§ **Task item**:
In the entries below, find the string "subject" and return each line holding it.

§ **Recorded data**:
[Start of Attachment]

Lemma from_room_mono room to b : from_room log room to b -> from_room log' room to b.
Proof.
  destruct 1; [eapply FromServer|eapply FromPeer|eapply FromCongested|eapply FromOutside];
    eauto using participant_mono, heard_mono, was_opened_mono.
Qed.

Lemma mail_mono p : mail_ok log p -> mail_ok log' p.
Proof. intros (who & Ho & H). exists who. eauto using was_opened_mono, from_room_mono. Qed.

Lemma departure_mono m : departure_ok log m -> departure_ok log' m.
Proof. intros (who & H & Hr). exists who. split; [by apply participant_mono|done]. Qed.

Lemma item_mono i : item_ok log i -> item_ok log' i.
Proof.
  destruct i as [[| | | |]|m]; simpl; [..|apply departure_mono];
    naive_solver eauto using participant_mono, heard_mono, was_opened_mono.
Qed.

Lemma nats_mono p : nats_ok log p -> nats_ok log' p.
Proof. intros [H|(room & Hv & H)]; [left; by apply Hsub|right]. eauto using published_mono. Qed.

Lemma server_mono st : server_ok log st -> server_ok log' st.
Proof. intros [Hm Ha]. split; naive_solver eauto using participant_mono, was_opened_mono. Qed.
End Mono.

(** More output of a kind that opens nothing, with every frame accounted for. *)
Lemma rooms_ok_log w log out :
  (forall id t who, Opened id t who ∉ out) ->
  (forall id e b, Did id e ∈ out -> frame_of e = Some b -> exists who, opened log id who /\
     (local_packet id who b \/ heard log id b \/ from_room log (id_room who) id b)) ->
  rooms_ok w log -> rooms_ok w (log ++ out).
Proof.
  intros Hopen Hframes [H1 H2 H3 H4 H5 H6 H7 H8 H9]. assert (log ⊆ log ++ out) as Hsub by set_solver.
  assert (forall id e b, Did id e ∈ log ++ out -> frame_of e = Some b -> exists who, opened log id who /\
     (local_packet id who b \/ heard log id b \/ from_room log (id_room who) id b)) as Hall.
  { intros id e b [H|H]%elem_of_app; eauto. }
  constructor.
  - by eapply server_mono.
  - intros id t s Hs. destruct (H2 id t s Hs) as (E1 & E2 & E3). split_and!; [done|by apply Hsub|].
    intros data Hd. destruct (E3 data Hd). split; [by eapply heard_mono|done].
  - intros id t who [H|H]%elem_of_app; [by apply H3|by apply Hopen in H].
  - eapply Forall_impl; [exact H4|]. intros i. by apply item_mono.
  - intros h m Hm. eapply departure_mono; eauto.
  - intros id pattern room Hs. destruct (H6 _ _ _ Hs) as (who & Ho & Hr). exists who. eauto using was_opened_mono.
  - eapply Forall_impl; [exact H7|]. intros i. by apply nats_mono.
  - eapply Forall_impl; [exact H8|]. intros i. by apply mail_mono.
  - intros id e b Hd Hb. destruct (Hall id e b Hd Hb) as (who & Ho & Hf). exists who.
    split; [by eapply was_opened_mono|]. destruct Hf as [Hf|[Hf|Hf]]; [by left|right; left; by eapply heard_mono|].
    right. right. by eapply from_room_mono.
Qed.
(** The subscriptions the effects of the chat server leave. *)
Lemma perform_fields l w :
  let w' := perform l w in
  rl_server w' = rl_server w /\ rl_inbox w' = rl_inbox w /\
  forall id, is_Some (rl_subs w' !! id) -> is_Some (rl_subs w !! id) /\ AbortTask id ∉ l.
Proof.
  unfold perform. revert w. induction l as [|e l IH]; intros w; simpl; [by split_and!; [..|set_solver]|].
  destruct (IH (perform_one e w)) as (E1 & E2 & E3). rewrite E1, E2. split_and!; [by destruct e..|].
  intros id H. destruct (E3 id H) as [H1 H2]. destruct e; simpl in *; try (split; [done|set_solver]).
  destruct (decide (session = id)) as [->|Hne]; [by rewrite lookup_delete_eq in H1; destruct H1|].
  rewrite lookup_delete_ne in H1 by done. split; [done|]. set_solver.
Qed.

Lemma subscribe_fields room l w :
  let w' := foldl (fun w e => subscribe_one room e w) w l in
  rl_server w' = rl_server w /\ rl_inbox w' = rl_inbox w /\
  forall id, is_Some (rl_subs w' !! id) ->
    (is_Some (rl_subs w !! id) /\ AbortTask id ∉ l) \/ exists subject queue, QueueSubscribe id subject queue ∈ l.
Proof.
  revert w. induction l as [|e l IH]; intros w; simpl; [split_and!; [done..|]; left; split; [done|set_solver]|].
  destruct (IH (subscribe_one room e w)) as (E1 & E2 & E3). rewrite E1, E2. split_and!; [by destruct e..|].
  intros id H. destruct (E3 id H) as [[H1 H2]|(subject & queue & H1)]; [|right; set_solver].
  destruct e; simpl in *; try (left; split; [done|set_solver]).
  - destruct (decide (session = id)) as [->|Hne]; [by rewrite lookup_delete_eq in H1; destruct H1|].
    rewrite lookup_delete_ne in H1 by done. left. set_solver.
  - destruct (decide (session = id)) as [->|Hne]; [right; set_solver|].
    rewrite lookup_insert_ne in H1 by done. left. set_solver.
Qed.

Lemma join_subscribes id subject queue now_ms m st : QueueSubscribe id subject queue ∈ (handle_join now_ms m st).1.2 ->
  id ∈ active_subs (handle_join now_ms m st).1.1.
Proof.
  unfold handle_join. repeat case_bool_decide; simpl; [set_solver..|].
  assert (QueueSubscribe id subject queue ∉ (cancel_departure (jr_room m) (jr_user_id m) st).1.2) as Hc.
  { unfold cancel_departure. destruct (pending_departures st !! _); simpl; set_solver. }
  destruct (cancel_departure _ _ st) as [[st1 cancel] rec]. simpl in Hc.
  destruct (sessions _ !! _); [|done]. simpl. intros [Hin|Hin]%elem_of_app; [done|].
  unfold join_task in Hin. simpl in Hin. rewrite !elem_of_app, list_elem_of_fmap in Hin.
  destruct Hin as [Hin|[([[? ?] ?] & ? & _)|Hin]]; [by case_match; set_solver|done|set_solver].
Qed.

[End of Attachment]

§ **Answer box**:
    (is_Some (rl_subs w !! id) /\ AbortTask id ∉ l) \/ exists subject queue, QueueSubscribe id subject queue ∈ l.
  intros id H. destruct (E3 id H) as [[H1 H2]|(subject & queue & H1)]; [|right; set_solver].
Lemma join_subscribes id subject queue now_ms m st : QueueSubscribe id subject queue ∈ (handle_join now_ms m st).1.2 ->
  assert (QueueSubscribe id subject queue ∉ (cancel_departure (jr_room m) (jr_user_id m) st).1.2) as Hc.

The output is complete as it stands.